───── Data listing
Lemma is_active_sync g nick cm now :
  ReassemblyGate.is_active (ReassemblyGate.sync_casemapping g cm) nick cm now =
  ReassemblyGate.is_active g nick cm now.
Proof.
  assert (ReassemblyGate.sync_casemapping (ReassemblyGate.sync_casemapping g cm) cm =
          ReassemblyGate.sync_casemapping g cm) as H
    by (unfold ReassemblyGate.sync_casemapping; by repeat case_decide).
  unfold ReassemblyGate.is_active. by rewrite H.
Qed.

Lemma keyreq_send_agrees timeout s past clock nick cm now :
  keyreq_agrees timeout s past clock -> (clock <= now)%N ->
  let o := KeyReqSpec.TrySend nick cm now in
  (KeyReqSpec.step s o).2 = KeyReqSpec.decision timeout past o /\
  keyreq_agrees timeout (KeyReqSpec.step s o).1
    ((o, KeyReqSpec.decision timeout past o) :: past) now.
Proof.
  intros HR Hc. cbv zeta. cbn [KeyReqSpec.step KeyReqSpec.decision].
  rewrite <-(active_agrees timeout s past clock nick cm now HR Hc).
  unfold KeyReqPacer.try_send, ReassemblyGate.may_send_keyreq.
  cbn [KeyReqPacer.sync_casemapping KeyReqPacer.gate KeyReqPacer.limiter].
  rewrite is_active_sync.
  assert ((ReassemblyGate.is_active (KeyReqPacer.gate s) nick cm now).1 =
          ReassemblyGate.sync_casemapping (KeyReqPacer.gate s) cm) as Hgate by done.
  destruct (ReassemblyGate.is_active (KeyReqPacer.gate s) nick cm now) as [gate active].
  simpl in Hgate. subst gate. cbn [snd]. destruct active; cbn [negb].
  - split; [done|]. apply (keyreq_after_send timeout s past clock); try done.
    + rewrite sync_interval. apply HR.
    + intros cm' key. rewrite stored_sync. by case_decide.
  - pose proof (try_acquire_outcome
      (IntervalLimiter.sync_casemapping (KeyReqPacer.limiter s) cm) nick cm now) as Hacq.
    destruct (IntervalLimiter.try_acquire _ nick cm now) as [limiter free].
    rewrite sync_interval, stored_sync_same, (ka_stored _ _ _ _ HR), (ka_interval _ _ _ _ HR)
      in Hacq. destruct Hacq as (Hi & -> & Hst).
    split; [done|]. cbn [fst].
    apply (keyreq_after_send timeout s past clock); try done.
    intros cm' key. rewrite Hst, stored_sync_same. by destruct (LimiterSpec.free _ _ _).
Qed.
──────────
→ **What is being asked**
Could the entire listing be reproduced without any alteration?

→ **Solution to the exercise**
Lemma is_active_sync g nick cm now :
  ReassemblyGate.is_active (ReassemblyGate.sync_casemapping g cm) nick cm now =
  ReassemblyGate.is_active g nick cm now.
Proof.
  assert (ReassemblyGate.sync_casemapping (ReassemblyGate.sync_casemapping g cm) cm =
          ReassemblyGate.sync_casemapping g cm) as H
    by (unfold ReassemblyGate.sync_casemapping; by repeat case_decide).
  unfold ReassemblyGate.is_active. by rewrite H.
Qed.

Lemma keyreq_send_agrees timeout s past clock nick cm now :
  keyreq_agrees timeout s past clock -> (clock <= now)%N ->
  let o := KeyReqSpec.TrySend nick cm now in
  (KeyReqSpec.step s o).2 = KeyReqSpec.decision timeout past o /\
  keyreq_agrees timeout (KeyReqSpec.step s o).1
    ((o, KeyReqSpec.decision timeout past o) :: past) now.
Proof.
  intros HR Hc. cbv zeta. cbn [KeyReqSpec.step KeyReqSpec.decision].
  rewrite <-(active_agrees timeout s past clock nick cm now HR Hc).
  unfold KeyReqPacer.try_send, ReassemblyGate.may_send_keyreq.
  cbn [KeyReqPacer.sync_casemapping KeyReqPacer.gate KeyReqPacer.limiter].
  rewrite is_active_sync.
  assert ((ReassemblyGate.is_active (KeyReqPacer.gate s) nick cm now).1 =
          ReassemblyGate.sync_casemapping (KeyReqPacer.gate s) cm) as Hgate by done.
  destruct (ReassemblyGate.is_active (KeyReqPacer.gate s) nick cm now) as [gate active].
  simpl in Hgate. subst gate. cbn [snd]. destruct active; cbn [negb].
  - split; [done|]. apply (keyreq_after_send timeout s past clock); try done.
    + rewrite sync_interval. apply HR.
    + intros cm' key. rewrite stored_sync. by case_decide.
  - pose proof (try_acquire_outcome
      (IntervalLimiter.sync_casemapping (KeyReqPacer.limiter s) cm) nick cm now) as Hacq.
    destruct (IntervalLimiter.try_acquire _ nick cm now) as [limiter free].
    rewrite sync_interval, stored_sync_same, (ka_stored _ _ _ _ HR), (ka_interval _ _ _ _ HR)
      in Hacq. destruct Hacq as (Hi & -> & Hst).
    split; [done|]. cbn [fst].
    apply (keyreq_after_send timeout s past clock); try done.
    intros cm' key. rewrite Hst, stored_sync_same. by destruct (LimiterSpec.free _ _ _).
Qed.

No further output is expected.